About 120,000 patients with psychosis are being cared for in secondary services in the NHS at any point of time. They receive care-coordination, medication, and sometimes psychological treatments. Yet, one central problem of the patients’ life, that all the care provided by community teams has failed to prevent or overcome, is their social isolation, which is common and marked in patients with psychosis. Social isolation is not precisely defined, but is usually understood as a lack of sufficiently large and supportive social networks, with few friends and limited social contacts. Reviews show that the social networks of people with psychosis are much smaller than those of the general population and of other groups with long-term mental and physical disorders (Emlet 2006). Moreover, more than 50% of their reduced social networks consist of family members rather than friends and other contacts (Palumbo et al. 2015). In an analysis of data of 1396 patients with psychosis from four international multi-centre studies (Giacco et al., 2012), 45% were found not to have met any friend in the previous week.
In a recent survey in East London (Giacco et al., 2016), 80% of patients with psychosis felt lonely, and 43% very or extremely lonely. Only 30% had had more than one social contact in the previous week. Whilst social isolation is a serious problem in itself, it is also associated with further negative consequences for the patients with unfavourable implications for their quality of life and other health outcomes, including psychopathological symptoms, substance abuse, crises and hospitalisations. Various studies in North America and Europe have shown that smaller social networks, loneliness, the absence of reliable social contacts and lower social support all predict poorer quality of life and unfavourable health outcomes in patients with psychosis (Cohen et al, 1997; Clinton et al, 1998; Bengsson-Tops and Hansson, 2001; Norman et al., 2005). Social networks are often assessed as the number of meaningful social contacts within a defined period of time. Different models have been outlined to explain the negative impact of reduced networks on quality of life and – vice versa – how larger networks may be linked with better quality of life. Eklund and Hansson (2007) suggested that larger networks of patients lead to higher self-esteem, better coping skills, greater resilience and less self-stigmatisation which then influence quality of life.
Following these models, linking patients with psychosis with the community and strengthening their social networks is likely to improve their quality of life and health outcomes. Expanding patients’ networks may also reduce the costs for health services, as it enables patients to utilise social resources and a wider range of relationships for support, instead of primarily relying on professional support through health services. Cost pressures are likely to continue in the NHS, and it appears to reduce the need for on-going high-level input from health services, including costly crisis interventions, as far as possible.

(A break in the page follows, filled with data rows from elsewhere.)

(** C5: [get_country_data] clamps its bounds before it iterates.  An end
    date that is absent or later than [latest_date] becomes [latest_date],
    a start date that is absent or earlier than [origin_date] becomes
    [origin_date], and a bound inside the interval stays.  Whatever the
    bounds, the query is the query between the clamped bounds: a run that
    returns has looked up the dates of the clamped range, each of them and
    no other, in ascending order, and its series has an entry for each; a
    run that raises has looked up the first of them only.  So a query from
    before the origin to after the latest date is the query from
    [origin_date] to [latest_date], raises nothing for its bounds, and goes
    through the day of every instant of that closed interval, both ends
    included. *)
Theorem get_country_data_clamps :
  (forall end_date,
      end_date = None \/ (exists e, end_date = Some e /\ latest_date < e) ->
      clamp_end latest_date end_date = latest_date)
  /\ (forall start_date,
         start_date = None \/ (exists s, start_date = Some s /\ s < origin_date) ->
         clamp_start start_date = origin_date)
  /\ (forall e, e <= latest_date -> clamp_end latest_date (Some e) = e)
  /\ (forall s, origin_date <= s -> clamp_start (Some s) = s)
  /\ (forall country start_date end_date w,
         let s := clamp_start start_date in
         let e := clamp_end latest_date end_date in
         get_country_data country start_date end_date w
         = get_country_data country (Some s) (Some e) w
         /\ (forall r w',
                get_country_data country start_date end_date w = (r, w') ->
                exists n : nat,
                  lookups w'
                  = (rev (take n (range_dates s e)) ++ lookups w)%list
                  /\ (forall series, r = Ok series ->
                        lookups w' = (rev (range_dates s e) ++ lookups w)%list
                        /\ forall x, x ∈ range_dates s e ->
                             is_Some (dict_get x series)))
         /\ (forall x, x ∈ range_dates s e ->
                exists t, s <= t <= e /\ x = strftime t)
         /\ (s = origin_date ->
              forall t, origin_date <= t <= e -> strftime t ∈ range_dates s e))
  /\ (forall country start_date end_date w,
         clamp_start start_date = origin_date ->
         clamp_end latest_date end_date = latest_date ->
         get_country_data country start_date end_date w
         = get_country_data country (Some origin_date) (Some latest_date) w
         /\ (forall t, origin_date <= t <= latest_date ->
                strftime t ∈ range_dates origin_date latest_date)
         /\ (forall x, x ∈ range_dates origin_date latest_date ->
                exists t, origin_date <= t <= latest_date /\ x = strftime t)
         /\ (forall series w',
                get_country_data country start_date end_date w = (Ok series, w') ->
                lookups w'
                = (rev (range_dates origin_date latest_date) ++ lookups w)%list
                /\ forall t, origin_date <= t <= latest_date ->
                     is_Some (dict_get (strftime t) series))).
Proof.
  split_and!.
  - intros end_date [-> | (e & -> & He)]; cbn; [done|].
    by rewrite (proj2 (Z.ltb_lt _ _) He).
  - intros start_date [-> | (s & -> & Hs)]; cbn; [done|].
    by rewrite (proj2 (Z.ltb_lt _ _) Hs).
  - intros e He. cbn. by rewrite (proj2 (Z.ltb_ge _ _) He).
  - intros s Hs. cbn. by rewrite (proj2 (Z.ltb_ge _ _) Hs).
  - intros country start_date end_date w s e. split_and!.
    + unfold get_country_data. cbn [clamp_start clamp_end]. fold s e.
      rewrite (proj2 (Z.ltb_ge s origin_date) (clamp_start_ge start_date)).
      by rewrite (proj2 (Z.ltb_ge latest_date e) (clamp_end_le end_date)).
    + unfold get_country_data. fold s e. intros r w' Hloop.
      pose proof Hloop as Hl.
      apply country_loop_lookups in Hl as (n & Hn & Hl & Hok).
      exists n. split; [by rewrite Hl; unfold range_dates; rewrite <- fmap_take|].
      intros series ->. split.
      * by rewrite (Hok _ eq_refl), firstn_all in Hl.
      * intros x Hx. eapply country_loop_keys; [exact Hloop|]. by right.
    + apply range_dates_within.
    + intros ->. apply range_dates_cover.
  - intros country start_date end_date w Hs He. split_and!.
    + unfold get_country_data. rewrite Hs, He. cbn.
      by rewrite !Z.ltb_irrefl.
    + apply range_dates_cover.
    + apply range_dates_within.
    + unfold get_country_data. rewrite Hs, He. intros series w' Hloop.
      split.
      * apply country_loop_lookups in Hloop as (n & Hn & Hl & Hok).
        by rewrite (Hok _ eq_refl), firstn_all in Hl.
      * intros t Ht. eapply country_loop_keys; [exact Hloop|].
        right. by apply range_dates_cover.
Qed.


(** C8, as the code has it: [cache_data] makes at most [no_of_days]
    lookups, and no more than there are days between [origin_date] and
    [latest_date]: it walks back from [latest_date] and looks up no date
    before [origin_date]; a day whose lookup raises an [HTTPError], whatever
    its status (the one of a missing report as any other), is passed over
    and the walk goes on with the day before; any exception that is no
    [HTTPError] ends the run with that exception; so [cache_data] never
    raises for a missing report, and what it returns holds no value. *)
Theorem cache_data_tolerates_missing_days :
  (forall no_of_days force w,
      let '(r, w') := cache_data no_of_days force w in
      (exists n : nat,
          Z.of_nat n <= Z.max 0 no_of_days
          /\ Z.of_nat n <= Z.max 0 (days_between latest_date origin_date)
          /\ lookups w' = (rev (backward_dates latest_date n) ++ lookups w)%list
          /\ (forall i, 0 <= i < Z.of_nat n ->
                 origin_date <= add_days latest_date (- i))
          /\ (r = Ok tt ->
               Z.of_nat n
               = Z.max 0 (Z.min no_of_days (days_between latest_date origin_date))))
      /\ (r = Ok tt \/ exists e, r = Raise e /\ is_HTTPError e = false))
  /\ (forall date force n w code w1,
         get_data_for_date (strftime date) force w = (Raise (HTTPError code), w1) ->
         cache_loop date force (S n) w = cache_loop (add_days date (-1)) force n w1)
  /\ (forall date force n w e w1,
         get_data_for_date (strftime date) force w = (Raise e, w1) ->
         is_HTTPError e = false ->
         cache_loop date force (S n) w = (Raise e, w1)).
Proof.
  split; [|split].
  - intros no_of_days force w.
    destruct (cache_data no_of_days force w) as [r w'] eqn:H.
    unfold cache_data in H.
    apply cache_loop_lookups in H as (k & Hk & Hl & Hr).
    split; [|destruct Hr as [[-> _] | Hr]; [by left | by right]].
    exists k. split; [|split; [|split; [done|split]]].
    + destruct (_ <? _) eqn:E; [apply Z.ltb_lt in E | apply Z.ltb_ge in E]; lia.
    + destruct (_ <? _) eqn:E; [apply Z.ltb_lt in E | apply Z.ltb_ge in E]; lia.
    + intros i Hi.
      assert (Hspan : i + 1 <= days_between latest_date origin_date)
        by (destruct (_ <? _) eqn:E;
            [apply Z.ltb_lt in E | apply Z.ltb_ge in E]; lia).
      unfold days_between, add_days, day_us in *.
      Z.div_mod_to_equations. lia.
    + intros ->. destruct Hr as [[_ ->] | (e & He & _)]; [|discriminate].
      destruct (_ <? _) eqn:E; [apply Z.ltb_lt in E | apply Z.ltb_ge in E]; lia.
  - intros date force n w code w1 H. cbn [cache_loop].
    unfold bind at 1, except_HTTPError, bind. by rewrite H.
  - intros date force n w e w1 H He. cbn [cache_loop].
    unfold bind at 1, except_HTTPError, bind. rewrite H.
    by destruct e.
Qed.
(** What follows the word [w] at the head of [s], when [s] begins with
    it. *)
Fixpoint afterWord (w s : list ascii) : option (list ascii) :=
  match w with
  | [] => Some s
  | a :: w' =>
      match s with
      | x :: s' => if sameLetter a x then afterWord w' s' else None
      | [] => None
      end
  end.

(** The first unit word that [s] begins with, and what follows it. *)
Fixpoint unitAt (words : list (string * Unit)) (s : list ascii)
  : option ((string * Unit) * list ascii) :=
  match words with
  | [] => None
  | wu :: words' =>
      match afterWord (list_ascii_of_string (fst wu)) s with
      | Some rest => Some (wu, rest)
      | None => unitAt words' s
      end
  end.

(** The longest prefix of [s] whose characters satisfy [p], and what
    follows it. *)
Fixpoint leading (p : ascii -> bool) (s : list ascii) : list ascii :=
  match s with
  | x :: s' => if p x then x :: leading p s' else []
  | [] => []
  end.

Fixpoint behind (p : ascii -> bool) (s : list ascii) : list ascii :=
  match s with
  | x :: s' => if p x then behind p s' else s
  | [] => []
  end.

(** The number that decimal digits write, the digits given from the last
    to the first. *)
Fixpoint decimalRev (ds : list ascii) : N :=
  match ds with
  | [] => 0
  | d :: ds' => N.of_nat (nat_of_ascii d - 48) + 10 * decimalRev ds'
  end.

Definition decimal (ds : list ascii) : N := decimalRev (rev ds).

Record Token : Type := mkToken {
  number : N;
  unit : Unit
}.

An intervention for expanding patients’ networks would have large benefits. The need for such an intervention is already acknowledged in many areas in the NHS. For example, despite significant decommissioning of many established services in mental health care, commissioners in different localities have decided to fund ‘social prescriptions’, which is a mechanism to provide financial support for social activities. The commissioned ‘social prescription’ initiatives however are highly variable, and currently cannot refer to trial based research evidence as we propose to provide in this programme. For such interventions to be stipulated by guidelines and funded in routine care by commissioners across the NHS, they need to be standardised, well specified and manualised to facilitate replicability, and evidence-based.
There is an emerging evidence base for interventions to increase the social networks of patients with psychosis. All randomised controlled trials have been published in the last five years, which indicates a rising interest in this area. The evidence base is encouraging but still small, and refers exclusively to trials conducted in other countries with different social and health care systems (Anderson et al. 2015). For example, in Italy, where the largest and most relevant trial was conducted, psychiatrists were involved in the intervention, and 75% of the patients lived with their parents; both factors will be very different in the NHS. Thus, interventions with positive evidence from other countries require adjusting to the context of the United Kingdom and the NHS.
Current research on mental health service delivery in the UK puts much emphasis on who should provide care for patients with psychosis, e.g. different clinicians in primary or secondary care, social workers, peer supporters, befrienders, mentors, or support workers. However, what exactly these professionals or volunteers should do to help patients and what precise interventions they should deliver, often remains only vaguely defined. Well-defined and evidence-based interventions are required that can be learned by mental health professionals (and potentially also by volunteers or peers) and make their input effective in improving outcomes and thus more cost-effective.
A standardised intervention to expand networks of patients with psychosis might be administered by professionals with different roles and backgrounds. This is important if the intervention is to be used in NHS services in the future.
At this stage it is difficult – if not impossible – to predict, how services will be organised when the proposed research programme ends, i.e. in more than five years’ time. Patients with psychosis may be cared for in different types of services across primary and secondary care, and services are likely to be organised with substantial regional variation. Thus, we would like to make sure that the intervention can be administered by different professionals in a range of primary or secondary care settings, with limited training.